Surprisingly big, this subterranean bar has a wonderfully whimsical feel somewhere between a rather grand speakeasy and a medical museum.
It’s so called because the owner of the hotel is Dr Jerry Schwartz, indeed a surgeon. With his friend Professor John Rasko, Jerry has had a distillery in the wings for some time now making Australian single malt fittingly called Two Doctors Whiskey.
Finally able to release their whiskey, the two doctors have also launched this very fine bar of the same name.
Around the dark walls above comfy Chesterfields and cosy nooks, shelves of Jerry’s old medical equipment and books give the bar a notion of precision as well as old-world charm.
We relax into the sofas and enjoy a couple of the house cocktails. Jim seems very at peace here!
Guiding us through the impressively stocked whisky cabinet is the equally impressive Dwayne Ninnis. His knowledge of single malts – indeed all whisky and whiskey – is singular.
He promises us a tour of the cabinet when things have quietened down a little. In the meantime, we sit down to another exquisite cocktail.
Unfortunately the Two Doctors Whiskey is still in its final stages of production, though Jim enjoyed a boulevardier at Misty’s which used a Two Doctors Whiskey.
We’re really impressed with the cocktails here at the Two Doctors Whiskey Tavern. Not only are they perfectly prepared and stunningly presented in keeping with the aesthetic of this unique bar, they remind us yet again that hotel bars have changed forever.

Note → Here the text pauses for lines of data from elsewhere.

Definition account_of_data (d : AccountData) : result WalletError WAccount :=
  address ← from_bech32 (ad_address_bech32 d);
  Ok (set_nonce (ad_nonce d)
        (set_balance (ad_balance d) (account_new (ad_name d) (ad_index d) (ad_ed25519_sk d) (ad_falcon_sk d) address))).

Definition payload_of (seed : bytes) (w : OriginWallet) : WalletPayload :=
  MkPayload seed (map account_data (w_accounts w)) (w_history w) (w_metadata w) (w_spend_policy w) (w_spend_buckets w).

(** [save]: the bytes written; the draws are 32 and 24 random bytes. *)
Definition wallet_save_bytes (now : Z) (passphrase : string) (salt_draw nonce_draw : result string bytes)
    (w : OriginWallet) : result WalletError bytes :=
  salt_bytes ← map_err WCrypto salt_draw;
  let salt := take 16 salt_bytes in
  key ← derive_key_from_passphrase passphrase salt;
  match seed_as_bytes now (w_seed w) with
  | None => Err WSeedExpired
  | Some seed =>
      plaintext ← map_err WSerialization (ser_payload (payload_of seed w));
      nonce ← map_err WCrypto nonce_draw;
      ciphertext ← map_err WCrypto (xc_encrypt key nonce plaintext);
      map_err WSerialization (ser_state (MkWalletState WALLET_FORMAT_VERSION salt nonce ciphertext))
  end.

(** [open] of a file with the bytes [data]. *)
Definition wallet_open_bytes (now : Z) (passphrase : string) (data : bytes) : result WalletError OriginWallet :=
  state ← map_err WSerialization (de_state data);
  if negb (ws_version state =? WALLET_FORMAT_VERSION)
  then Err (WDecryption ("Unsupported wallet format version " +:+ show_Z (ws_version state)))
  else
    key ← derive_key_from_passphrase passphrase (ws_argon2_salt state);
    plaintext ← map_err WCrypto (xc_decrypt key (ws_nonce state) (ws_ciphertext state));
    payload ← map_err WSerialization (de_payload plaintext);
    accounts ← mapM account_of_data (wp_accounts payload);
    Ok (MkWallet (seed_with_tier now (wp_seed payload)) accounts (wp_history payload) (wp_metadata payload)
          (wp_spend_policy payload) (wp_spend_buckets payload)).

(** ** Accounts *)

Definition find_account (index : Z) (l : list WAccount) : option WAccount :=
  List.find (fun a => acc_index a =? index) l.

(** [iter_mut().find(..)] and a write through it. *)
Fixpoint update_account (index : Z) (f : WAccount -> WAccount) (l : list WAccount) : list WAccount :=
  match l with
  | [] => []
  | a :: l' => if acc_index a =? index then f a :: l' else a :: update_account index f l'
  end.

Definition derive_keys (now index : Z) (seed : SeedHandle) : result WalletError WAccount :=
  let domain := "wallet:account:" +:+ show_Z index in
  match seed_derive_key now seed domain "ed25519" with
  | None => Err (WKeyDerivation "Ed25519 derivation failed")
  | Some ed =>
      match seed_derive_key now seed domain "falcon-seed" with
      | None => Err (WKeyDerivation "Falcon seed derivation failed")
      | Some falcon_seed =>
          falcon_sk ← map_err WKeyDerivation (falcon_sk_from_seed falcon_seed);
          if negb (length ed =? 32)%nat then Err (WKeyDerivation "Invalid Ed25519 key") else
          let address := from_ed25519 (ed_verifying_key ed) Bech32 Mainnet in
          match seed_derive_key now seed (domain +:+ ":stealth") "stealth-master" with
          | None => Err (WKeyDerivation "Stealth seed derivation failed")
          | Some stealth_seed =>
              master ← map_err WKeyDerivation (stealth_master_of stealth_seed);
              Ok (with_stealth ("Account " +:+ show_Z index) index ed falcon_sk address master)
          end
      end
  end.

Definition derive_account (now t : Z) (index : Z) : WM WAccount := fun w =>
  match find_account index (w_accounts w) with
  | Some a => (Ok a, w)
  | None =>
      match derive_keys now index (w_seed w) with
      | Err e => (Err (WFail e), w)
      | Ok a => (Ok a, touch t (set_accounts (w_accounts w ++ [a]) w))
      end
  end.

Definition account_missing (index : Z) : wexn := WFail (WAccountNotFound ("Account " +:+ show_Z index)).

Definition get_balance (index : Z) : WM Z := fun w =>
  match find_account index (w_accounts w) with
  | Some a => (Ok (acc_balance a), w)
  | None => (Err (account_missing index), w)
  end.

Definition update_balance (now : Z) (index new_balance : Z) : WM unit := fun w =>
  match find_account index (w_accounts w) with
  | Some _ => (Ok tt, touch now (set_accounts (update_account index (set_balance new_balance) (w_accounts w)) w))
  | None => (Err (account_missing index), w)
  end.

Definition total_balance (w : OriginWallet) : Z := wrap_u64 (list_sum (map acc_balance (w_accounts w))).

Definition set_name (now : Z) (name : string) (w : OriginWallet) : OriginWallet :=
  let m := w_metadata w in
  touch now (MkWallet (w_seed w) (w_accounts w) (w_history w)
    (MkMetadata name (wm_created_at m) (wm_modified_at m) (wm_version m)) (w_spend_policy w) (w_spend_buckets w)).

(** ** History *)

Definition add_transaction (t : Transaction) : WM unit := fun w =>
  match ser_transaction t with
  | Err e => (Err (WFail (WSerialization e)), w)
  | Ok b =>
      match append_hash (w_history w) (sha256 b) with
      | None => (Err WPanic, w)
      | Some h => (Ok tt, set_history h w)
      end
  end.

Definition transaction_count (w : OriginWallet) : Z := Z.of_nat (leaf_count (w_history w)).

(** [None] is a panic of the range. *)
Definition prove_transaction (leaf : nat) (w : OriginWallet) : option (result WalletError MembershipProof) :=
  if (leaf_count (w_history w) <=? leaf)%nat
  then Some (Err (WTransaction ("Leaf index " +:+ show_Z (Z.of_nat leaf) +:+ " out of range ("
                                 +:+ show_Z (Z.of_nat (leaf_count (w_history w))) +:+ " leaves)")))
  else r ← prove (w_history w) leaf; Some (map_err WTransaction r).

Definition verify_transaction_proof (p : MembershipProof) (w : OriginWallet) : option bool :=
  r ← root (w_history w); verify_proof p r.

(** ** Spend policy *)

Definition set_spend_policy (now : Z) (p : SpendPolicy) (w : OriginWallet) : OriginWallet :=
  touch now (MkWallet (w_seed w) (w_accounts w) (w_history w) (w_metadata w) p (w_spend_buckets w)).

Definition day_of (now : Z) : Z := unix_secs now / 86400.
Definition month_of (now : Z) : Z := wrap_u64 (wrap_u64 (cal_year now) * 12 + cal_month0 now).

Definition roll_buckets (now : Z) (b : SpendBuckets) : SpendBuckets :=
  let b := if day_of now =? day_key b then b else MkBuckets (day_of now) 0 (month_key b) (month_spent b) in
  if month_of now =? month_key b then b else MkBuckets (day_key b) (day_spent b) (month_of now) 0.

Definition roll_spend_windows (now : Z) (w : OriginWallet) : OriginWallet :=
  set_buckets (roll_buckets now (w_spend_buckets w)) w.

Definition sat_add_u64 (a b : Z) : Z := Z.min (a + b) u64_max.

Definition over_cap (cap : option Z) (x : Z) : option Z :=
  match cap with Some c => if c <? x then Some c else None | None => None end.

(** The refusal of an amount by the caps, if any. *)
Definition spend_refusal (p : SpendPolicy) (b : SpendBuckets) (amount : Z) : option string :=
  match over_cap (per_tx p) amount with
  | Some cap => Some ("amount " +:+ show_Z amount +:+ " exceeds the per-transaction spend cap " +:+ show_Z cap
                       +:+ " (SPEC §10.2)")
  | None =>
      let day := sat_add_u64 (day_spent b) amount in
      match over_cap (per_day p) day with
      | Some cap => Some ("day spend would reach " +:+ show_Z day +:+ ", exceeding the per-day cap " +:+ show_Z cap
                           +:+ " (SPEC §10.2)")
      | None =>
          let month := sat_add_u64 (month_spent b) amount in
          match over_cap (per_month p) month with
          | Some cap => Some ("month spend would reach " +:+ show_Z month +:+ ", exceeding the per-month cap "
                               +:+ show_Z cap +:+ " (SPEC §10.2)")
          | None => None
          end
      end
  end.

Definition check_spend (now amount : Z) : WM unit := fun w =>
  let w := roll_spend_windows now w in
  match spend_refusal (w_spend_policy w) (w_spend_buckets w) amount with
  | Some msg => (Err (WFail (WTransaction msg)), w)
  | None => (Ok tt, w)
  end.

Definition record_spend (now t amount : Z) (w : OriginWallet) : OriginWallet :=
  let w := roll_spend_windows now w in
  let b := w_spend_buckets w in
  touch t (set_buckets (MkBuckets (day_key b) (sat_add_u64 (day_spent b) amount)
                          (month_key b) (sat_add_u64 (month_spent b) amount)) w).

Definition spend_usage (now : Z) (w : OriginWallet) : (SpendBuckets * Z * Z) * OriginWallet :=
  let w := roll_spend_windows now w in
  let b := w_spend_buckets w in ((b, day_spent b, month_spent b), w).

(** ** Backup and recovery *)

Definition rs_parity (total threshold : Z) : Z := wrap_u32 (total - threshold).

Definition backup (now : Z) (shards threshold : Z) (w : OriginWallet) : result WalletError (list WShard) :=
  if (threshold =? 0) || (shards <? threshold) then Err (WBackup "Threshold must be between 1 and shards") else
  match seed_as_bytes now (w_seed w) with
  | None => Err WSeedExpired
  | Some seed =>
      encoded ← map_err WCrypto (rs_encode threshold (rs_parity shards threshold) seed);
      Ok (imap (fun i d => MkShard (wrap_u32 (Z.of_nat i)) d shards threshold) encoded)
  end.

(** The slots given to the decoder: a shard with an index out of range is
    dropped, a repeated index overwrites. *)
Definition place_shards (total : Z) (shards : list WShard) : list (option bytes) :=
  foldl (fun slots s => <[Z.to_nat (sh_index s) := Some (sh_data s)]> slots) (replicate (Z.to_nat total) None) shards.

Definition recover_from_shards (shards : list WShard) : result WalletError bytes :=
  match shards with
  | [] => Err (WRecovery "No shards provided")
  | first :: _ =>
      let threshold := sh_threshold first in
      let total := sh_total first in
      if Z.of_nat (length shards) <? threshold
      then Err (WRecovery ("Need " +:+ show_Z threshold +:+ " shards, got " +:+ show_Z (Z.of_nat (length shards))))
      else map_err WCrypto (rs_decode threshold (rs_parity total threshold) (place_shards total shards) 32)
  end.

(** [None] is the panic of [&seed_bytes[..32]]. *)
Definition export_phrase (now : Z) (format : option RecoveryFormat) (w : OriginWallet)
    : option (result WalletError string) :=
  match seed_as_bytes now (w_seed w) with
  | None => Some (Err WSeedExpired)
  | Some seed =>
      if (length seed <? 32)%nat then None
      else Some (map_err WRecovery (phrase_encode format (take 32 seed)))
  end.

Definition from_phrase (t1 t2 : Z) (phrase : string) (format : option RecoveryFormat) : result WalletError OriginWallet :=
  seed ← map_err WRecovery (phrase_decode format phrase); Ok (from_seed t1 t2 seed).

(** ** The offline rail ([native_rail.rs]) *)

Record NativePayParams := MkPayParams {
  pp_to : string; pp_amount : Z; pp_memo : bytes; pp_spend_cap : option Z; pp_credit : option Z
}.

Record NativeReceipt := MkReceipt {
  nr_to : string; nr_amount : Z; nr_memo_hex : string; nr_tx_id : string; nr_timestamp : string
}.

Definition recipient_address (payee : string) : Address :=
  from_hash (take 20 (sha256 (as_bytes payee))) Bech32 Mainnet.

(** [LocalNativeRail::pay_sync]; [clk] gives its clock readings in order. *)
Definition pay_sync (clk : nat -> Z) (params : NativePayParams) : WM NativeReceipt :=
  let amount := pp_amount params in
  _ ← lift match over_cap (pp_spend_cap params) amount with
           | Some cap => Err (WFail (WTransaction ("amount " +:+ show_Z amount +:+ " exceeds spend cap " +:+ show_Z cap
                                                    +:+ " (policy refusal)")))
           | None => Ok tt
           end;
  _ ← check_spend (clk 0%nat) amount;
  bal ← get_balance 0;
  _ ← lift (if bal <? amount
            then Err (WFail (WTransaction ("insufficient funds: account 0 has " +:+ show_Z bal +:+ ", need " +:+ show_Z amount)))
            else Ok tt);
  _ ← update_balance (clk 1%nat) 0 (bal - amount);
  first ← gets (fun w => head (w_accounts w));
  from ← lift (match first with
               | Some a => Ok (acc_address a)
               | None => Err (WFail (WAccountNotFound "account 0 for native rail"))
               end);
  count ← gets transaction_count;
  let tx := transaction_new (unix_secs (clk 2%nat)) from (recipient_address (pp_to params)) amount 0 count in
  _ ← add_transaction tx;
  _ ← modify (record_spend (clk 3%nat) (clk 4%nat) amount);
  b ← lift (map_err (fun e => WFail (WTransaction e)) (ser_transaction tx));
  mret (MkReceipt (pp_to params) amount (hex_encode (pp_memo params)) (hex_encode (sha256 b))
          (cal_rfc3339 (clk 5%nat))).

End Wallet.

No longer are they overpriced and lacking atmosphere. This bar is a destination in itself.
The cherry on the cake is the live music. A beautiful voice and a guitar of incredible skill, these musicians brought to light once again the elegant speakeasy vibe of the Two Doctors Whiskey Tavern.
Watch this space for more info and reviews on all these elements of the Fairmont Resort.
All too soon our stay at the Fairmont is over. But we linger in Leura a little longer, enjoying the shops and delightful main street of this charming mountain town.
It’s been a long time since we were in Leura last, but it was also one of the last places we went to before Jim’s visa ran out when he was living here in 2000 – when we first met.
Before we leave, we visit Mills and Beans – a remarkable homewares and gift shop just off the high street in Leura. Set in a turn-of-the-century mountain cottage, each room of this shop is filled with beautiful collections, local art and books.
In fact we find a few of our friends’ products in here, like Alexx Stuart’s Low Tox Life book.
Of course, we couldn’t come all the way to the Blue Mountains and not come and see the Three Sisters.
This striking rock formation represents the local Indigenous legend featuring three sisters Meehni, Wimlah and Gunnedoo of the Katoomba tribe. They fell in love with three brothers from the Nepean tribe, but their tryst was forbidden.
It caused a tribal war that put the sisters’ lives in danger, so a local witchdoctor turned them to stone to protect them only to die himself in the battle. So the sisters remain to this day, forever doomed to watch over the valley and the mountains.
We hope you’ve enjoyed this special Weekly Edition in the Blue Mountains and we hope you have a wonderful Christmas and new year. This is the penultimate story from us for 2021, but we’ll see you again in 2022.